## Activity
Produce an exact copy of all the records.

## Exercise inputs
(* ===== verification/Token.v ===== *)
(** * Token: the SQL tokenizer (sqlite3GetToken of tokenize.c)

    A pointer into the zero-terminated text is the list of bytes from there on;
    reading past the end of the list is undefined ([None]). *)
From Stdlib Require Import String Ascii.
From S2P Require Import Prelude Ctype Keyword Atoi.

(** for(; P(z[i]); i++){}: the index reached and the text from there. *)
Fixpoint scan (P : Z -> bool) (z : list Z) (i : Z) : option (Z * list Z) :=
  match z with
  | [] => None
  | c :: z' => if P c then scan P z' (i + 1) else Some (i, z)
  end.

(** for(; (c!='*' || z[i]!='/') && (c=z[i])!=0; i++){}; the final c and i *)
Fixpoint scan_comment (c : Z) (z : list Z) (i : Z) : option (Z * Z) :=
  match z with
  | [] => None
  | d :: z' =>
      if (c =? 42) && (d =? 47) then Some (c, i)
      else if d =? 0 then Some (d, i)
      else scan_comment d z' (i + 1)
  end.

(** The body of a quoted token: the final c and i *)
Fixpoint scan_quoted (delim : Z) (z : list Z) (i : Z) : option (Z * Z) :=
  match z with
  | [] => None
  | c :: z' =>
      if c =? 0 then Some (c, i)
      else if c =? delim then
        match z' with
        | [] => None
        | d :: z'' => if d =? delim then scan_quoted delim z'' (i + 2) else Some (c, i)
        end
      else scan_quoted delim z' (i + 1)
  end.

(** for(; c!=']' && (c=z[i])!=0; i++){}; the final c and i *)
Fixpoint scan_bracket (c : Z) (z : list Z) (i : Z) : option (Z * Z) :=
  if c =? 93 then Some (c, i)
  else
    match z with
    | [] => None
    | d :: z' => if d =? 0 then Some (d, i) else scan_bracket d z' (i + 1)
    end.

(** The name of a variable: i, n, and whether the token is illegal *)
Fixpoint scan_variable (z : list Z) (i n : Z) : option (Z * Z * bool) :=
  match z with
  | [] => None
  | c :: z' =>
      if c =? 0 then Some (i, n, false)
      else if IdChar c then scan_variable z' (i + 1) (n + 1)
      else if (c =? 40) && (0 <? n) then
        '(i, z) ← scan (fun c => negb (c =? 0) && negb (sqlite3Isspace c) && negb (c =? 41)) z' (i + 1);
        c ← aget z 0;
        Some (if c =? 41 then (i + 1, n, false) else (i, n, true))
      else if c =? 58 then
        match z' with
        | [] => None
        | d :: z'' => if d =? 58 then scan_variable z'' (i + 2) n else Some (i, n, false)
        end
      else Some (i, n, false)
  end.

(** Lines for numbers, from the first digit (or the point) on. *)
Definition get_number (z : list Z) : option (Z * Z) :=
  '(i, z) ← scan sqlite3Isdigit z 0;
  c ← aget z 0;
  '(i, z, type) ←
    (if c =? 46 then '(i, z) ← scan sqlite3Isdigit (drop 1 z) (i + 1); Some (i, z, TK_FLOAT)
     else Some (i, z, TK_INTEGER));
  c ← aget z 0;
  exponent ←
    (if (c =? 101) || (c =? 69) then
       d ← aget z 1;
       if sqlite3Isdigit d then Some true
       else if (d =? 43) || (d =? 45) then e ← aget z 2; Some (sqlite3Isdigit e)
       else Some false
     else Some false);
  '(i, z, type) ←
    (if exponent : bool then '(i, z) ← scan sqlite3Isdigit (drop 2 z) (i + 2); Some (i, z, TK_FLOAT)
     else Some (i, z, type));
  '(j, z) ← scan IdChar z i;
  Some (j, if i =? j then type else TK_ILLEGAL).

(** The identifier or keyword at z. *)
Definition get_word (z : list Z) : option (Z * Z) :=
  c ← aget z 0;
  if negb (IdChar c) then Some (1, TK_ILLEGAL)
  else
    '(i, _) ← scan IdChar (drop 1 z) 1;
    type ← keywordCode z i;
    Some (i, type).

(** A blob literal, after x' *)
Definition get_blob (z : list Z) : option (Z * Z) :=
  '(i, z) ← scan sqlite3Isxdigit (drop 2 z) 2;
  c ← aget z 0;
  '(i, z, type) ←
    (if negb (c =? 39) || negb (Z.rem i 2 =? 0) then
       '(i, z) ← scan (fun c => negb (c =? 0) && negb (c =? 39)) z i;
       Some (i, z, TK_ILLEGAL)
     else Some (i, z, TK_BLOB));
  c ← aget z 0;
  Some (if c =? 0 then i else i + 1, type).

(** Tokens of one character. *)
Definition single (c : Z) : option Z :=
  if c =? 40 then Some TK_LP else if c =? 41 then Some TK_RP
  else if c =? 59 then Some TK_SEMI else if c =? 43 then Some TK_PLUS
  else if c =? 42 then Some TK_STAR else if c =? 37 then Some TK_REM
  else if c =? 44 then Some TK_COMMA else if c =? 38 then Some TK_BITAND
  else if c =? 126 then Some TK_BITNOT else None.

## Exercise result
(* ===== verification/Token.v ===== *)
(** * Token: the SQL tokenizer (sqlite3GetToken of tokenize.c)

    A pointer into the zero-terminated text is the list of bytes from there on;
    reading past the end of the list is undefined ([None]). *)
From Stdlib Require Import String Ascii.
From S2P Require Import Prelude Ctype Keyword Atoi.

(** for(; P(z[i]); i++){}: the index reached and the text from there. *)
Fixpoint scan (P : Z -> bool) (z : list Z) (i : Z) : option (Z * list Z) :=
  match z with
  | [] => None
  | c :: z' => if P c then scan P z' (i + 1) else Some (i, z)
  end.

(** for(; (c!='*' || z[i]!='/') && (c=z[i])!=0; i++){}; the final c and i *)
Fixpoint scan_comment (c : Z) (z : list Z) (i : Z) : option (Z * Z) :=
  match z with
  | [] => None
  | d :: z' =>
      if (c =? 42) && (d =? 47) then Some (c, i)
      else if d =? 0 then Some (d, i)
      else scan_comment d z' (i + 1)
  end.

(** The body of a quoted token: the final c and i *)
Fixpoint scan_quoted (delim : Z) (z : list Z) (i : Z) : option (Z * Z) :=
  match z with
  | [] => None
  | c :: z' =>
      if c =? 0 then Some (c, i)
      else if c =? delim then
        match z' with
        | [] => None
        | d :: z'' => if d =? delim then scan_quoted delim z'' (i + 2) else Some (c, i)
        end
      else scan_quoted delim z' (i + 1)
  end.

(** for(; c!=']' && (c=z[i])!=0; i++){}; the final c and i *)
Fixpoint scan_bracket (c : Z) (z : list Z) (i : Z) : option (Z * Z) :=
  if c =? 93 then Some (c, i)
  else
    match z with
    | [] => None
    | d :: z' => if d =? 0 then Some (d, i) else scan_bracket d z' (i + 1)
    end.

(** The name of a variable: i, n, and whether the token is illegal *)
Fixpoint scan_variable (z : list Z) (i n : Z) : option (Z * Z * bool) :=
  match z with
  | [] => None
  | c :: z' =>
      if c =? 0 then Some (i, n, false)
      else if IdChar c then scan_variable z' (i + 1) (n + 1)
      else if (c =? 40) && (0 <? n) then
        '(i, z) ← scan (fun c => negb (c =? 0) && negb (sqlite3Isspace c) && negb (c =? 41)) z' (i + 1);
        c ← aget z 0;
        Some (if c =? 41 then (i + 1, n, false) else (i, n, true))
      else if c =? 58 then
        match z' with
        | [] => None
        | d :: z'' => if d =? 58 then scan_variable z'' (i + 2) n else Some (i, n, false)
        end
      else Some (i, n, false)
  end.

(** Lines for numbers, from the first digit (or the point) on. *)
Definition get_number (z : list Z) : option (Z * Z) :=
  '(i, z) ← scan sqlite3Isdigit z 0;
  c ← aget z 0;
  '(i, z, type) ←
    (if c =? 46 then '(i, z) ← scan sqlite3Isdigit (drop 1 z) (i + 1); Some (i, z, TK_FLOAT)
     else Some (i, z, TK_INTEGER));
  c ← aget z 0;
  exponent ←
    (if (c =? 101) || (c =? 69) then
       d ← aget z 1;
       if sqlite3Isdigit d then Some true
       else if (d =? 43) || (d =? 45) then e ← aget z 2; Some (sqlite3Isdigit e)
       else Some false
     else Some false);
  '(i, z, type) ←
    (if exponent : bool then '(i, z) ← scan sqlite3Isdigit (drop 2 z) (i + 2); Some (i, z, TK_FLOAT)
     else Some (i, z, type));
  '(j, z) ← scan IdChar z i;
  Some (j, if i =? j then type else TK_ILLEGAL).

(** The identifier or keyword at z. *)
Definition get_word (z : list Z) : option (Z * Z) :=
  c ← aget z 0;
  if negb (IdChar c) then Some (1, TK_ILLEGAL)
  else
    '(i, _) ← scan IdChar (drop 1 z) 1;
    type ← keywordCode z i;
    Some (i, type).

(** A blob literal, after x' *)
Definition get_blob (z : list Z) : option (Z * Z) :=
  '(i, z) ← scan sqlite3Isxdigit (drop 2 z) 2;
  c ← aget z 0;
  '(i, z, type) ←
    (if negb (c =? 39) || negb (Z.rem i 2 =? 0) then
       '(i, z) ← scan (fun c => negb (c =? 0) && negb (c =? 39)) z i;
       Some (i, z, TK_ILLEGAL)
     else Some (i, z, TK_BLOB));
  c ← aget z 0;
  Some (if c =? 0 then i else i + 1, type).

(** Tokens of one character. *)
Definition single (c : Z) : option Z :=
  if c =? 40 then Some TK_LP else if c =? 41 then Some TK_RP
  else if c =? 59 then Some TK_SEMI else if c =? 43 then Some TK_PLUS
  else if c =? 42 then Some TK_STAR else if c =? 37 then Some TK_REM
  else if c =? 44 then Some TK_COMMA else if c =? 38 then Some TK_BITAND
  else if c =? 126 then Some TK_BITNOT else None.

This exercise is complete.